### WHAT THE TASK REQUIRES
Whenever the string "suspended" appears in a line below, please copy the line out.

(Saved data entries)
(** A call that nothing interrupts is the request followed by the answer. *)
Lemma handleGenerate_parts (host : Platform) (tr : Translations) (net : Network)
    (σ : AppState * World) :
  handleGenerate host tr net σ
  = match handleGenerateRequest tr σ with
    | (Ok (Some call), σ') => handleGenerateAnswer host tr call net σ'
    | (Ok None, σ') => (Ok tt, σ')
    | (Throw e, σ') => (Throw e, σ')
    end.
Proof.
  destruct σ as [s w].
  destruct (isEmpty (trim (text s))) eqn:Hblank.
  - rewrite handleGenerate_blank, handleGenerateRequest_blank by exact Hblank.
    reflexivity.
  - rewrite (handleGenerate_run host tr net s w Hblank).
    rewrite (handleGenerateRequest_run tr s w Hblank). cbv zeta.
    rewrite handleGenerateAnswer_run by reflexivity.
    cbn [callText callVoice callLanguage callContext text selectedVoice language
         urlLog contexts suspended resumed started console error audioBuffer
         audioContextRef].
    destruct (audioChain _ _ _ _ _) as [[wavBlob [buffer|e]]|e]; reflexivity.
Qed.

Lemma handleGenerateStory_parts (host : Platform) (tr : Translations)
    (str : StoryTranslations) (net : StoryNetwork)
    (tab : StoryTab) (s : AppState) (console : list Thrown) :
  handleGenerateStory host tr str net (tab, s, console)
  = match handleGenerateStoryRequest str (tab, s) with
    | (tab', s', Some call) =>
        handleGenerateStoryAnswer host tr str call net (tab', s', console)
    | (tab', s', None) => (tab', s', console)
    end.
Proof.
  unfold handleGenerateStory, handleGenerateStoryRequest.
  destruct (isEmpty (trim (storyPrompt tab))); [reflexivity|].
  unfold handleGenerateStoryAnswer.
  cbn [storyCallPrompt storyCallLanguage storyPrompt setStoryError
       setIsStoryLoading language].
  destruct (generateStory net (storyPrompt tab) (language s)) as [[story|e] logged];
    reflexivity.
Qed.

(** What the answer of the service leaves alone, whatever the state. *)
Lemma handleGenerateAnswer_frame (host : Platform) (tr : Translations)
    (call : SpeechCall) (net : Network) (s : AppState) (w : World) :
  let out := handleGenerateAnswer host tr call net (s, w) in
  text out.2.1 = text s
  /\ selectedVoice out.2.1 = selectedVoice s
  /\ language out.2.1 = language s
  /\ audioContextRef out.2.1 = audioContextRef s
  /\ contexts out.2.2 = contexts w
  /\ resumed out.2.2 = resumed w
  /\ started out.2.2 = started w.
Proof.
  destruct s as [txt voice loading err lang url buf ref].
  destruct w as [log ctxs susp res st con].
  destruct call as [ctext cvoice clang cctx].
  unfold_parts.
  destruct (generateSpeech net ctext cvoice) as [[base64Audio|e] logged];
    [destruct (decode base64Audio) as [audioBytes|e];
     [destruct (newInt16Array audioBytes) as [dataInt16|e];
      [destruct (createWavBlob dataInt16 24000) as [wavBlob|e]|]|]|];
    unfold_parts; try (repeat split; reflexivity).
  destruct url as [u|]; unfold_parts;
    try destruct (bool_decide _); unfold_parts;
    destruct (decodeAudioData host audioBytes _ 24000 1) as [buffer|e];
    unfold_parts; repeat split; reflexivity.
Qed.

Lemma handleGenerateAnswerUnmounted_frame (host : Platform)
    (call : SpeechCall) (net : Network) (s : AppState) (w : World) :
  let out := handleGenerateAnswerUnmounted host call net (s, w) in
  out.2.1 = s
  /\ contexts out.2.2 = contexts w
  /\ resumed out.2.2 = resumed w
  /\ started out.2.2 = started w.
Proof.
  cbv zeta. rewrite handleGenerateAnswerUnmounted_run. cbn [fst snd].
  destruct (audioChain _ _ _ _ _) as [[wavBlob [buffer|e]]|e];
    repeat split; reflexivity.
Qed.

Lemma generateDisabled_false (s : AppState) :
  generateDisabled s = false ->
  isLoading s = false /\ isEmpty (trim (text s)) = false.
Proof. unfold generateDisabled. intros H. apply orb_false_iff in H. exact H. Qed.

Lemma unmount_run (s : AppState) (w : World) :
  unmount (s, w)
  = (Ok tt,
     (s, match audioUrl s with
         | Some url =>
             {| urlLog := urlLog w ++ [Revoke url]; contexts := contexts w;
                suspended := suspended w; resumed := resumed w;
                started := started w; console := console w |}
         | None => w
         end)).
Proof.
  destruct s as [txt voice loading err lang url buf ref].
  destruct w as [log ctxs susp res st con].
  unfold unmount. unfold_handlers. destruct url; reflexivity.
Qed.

---

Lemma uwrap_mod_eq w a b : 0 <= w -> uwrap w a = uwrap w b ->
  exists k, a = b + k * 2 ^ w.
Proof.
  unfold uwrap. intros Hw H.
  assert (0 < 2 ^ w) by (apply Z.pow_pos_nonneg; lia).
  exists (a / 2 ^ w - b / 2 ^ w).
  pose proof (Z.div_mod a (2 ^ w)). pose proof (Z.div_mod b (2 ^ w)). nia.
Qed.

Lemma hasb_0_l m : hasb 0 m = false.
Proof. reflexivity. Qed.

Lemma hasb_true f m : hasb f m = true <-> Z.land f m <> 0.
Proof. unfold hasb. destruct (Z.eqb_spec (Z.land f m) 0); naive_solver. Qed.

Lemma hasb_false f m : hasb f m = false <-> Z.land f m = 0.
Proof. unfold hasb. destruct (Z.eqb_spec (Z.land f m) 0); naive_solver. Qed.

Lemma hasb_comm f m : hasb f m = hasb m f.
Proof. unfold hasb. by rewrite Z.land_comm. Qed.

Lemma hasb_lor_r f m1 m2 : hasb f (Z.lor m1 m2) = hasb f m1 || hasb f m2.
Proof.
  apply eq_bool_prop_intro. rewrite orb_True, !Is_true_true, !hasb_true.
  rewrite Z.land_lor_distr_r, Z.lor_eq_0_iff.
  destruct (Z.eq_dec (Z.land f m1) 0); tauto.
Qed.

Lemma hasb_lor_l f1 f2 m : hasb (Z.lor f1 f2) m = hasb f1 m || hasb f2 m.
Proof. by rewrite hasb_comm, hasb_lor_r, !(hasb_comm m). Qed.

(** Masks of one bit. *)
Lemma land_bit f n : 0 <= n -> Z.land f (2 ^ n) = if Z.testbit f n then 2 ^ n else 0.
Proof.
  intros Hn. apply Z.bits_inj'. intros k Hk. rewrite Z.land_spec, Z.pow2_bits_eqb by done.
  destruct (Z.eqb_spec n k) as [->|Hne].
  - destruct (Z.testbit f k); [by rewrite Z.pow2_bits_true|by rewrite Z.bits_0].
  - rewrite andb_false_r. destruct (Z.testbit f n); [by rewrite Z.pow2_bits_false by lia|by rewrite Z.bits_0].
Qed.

### RESULT FOR THIS TASK
         urlLog contexts suspended resumed started console error audioBuffer
                suspended := suspended w; resumed := resumed w;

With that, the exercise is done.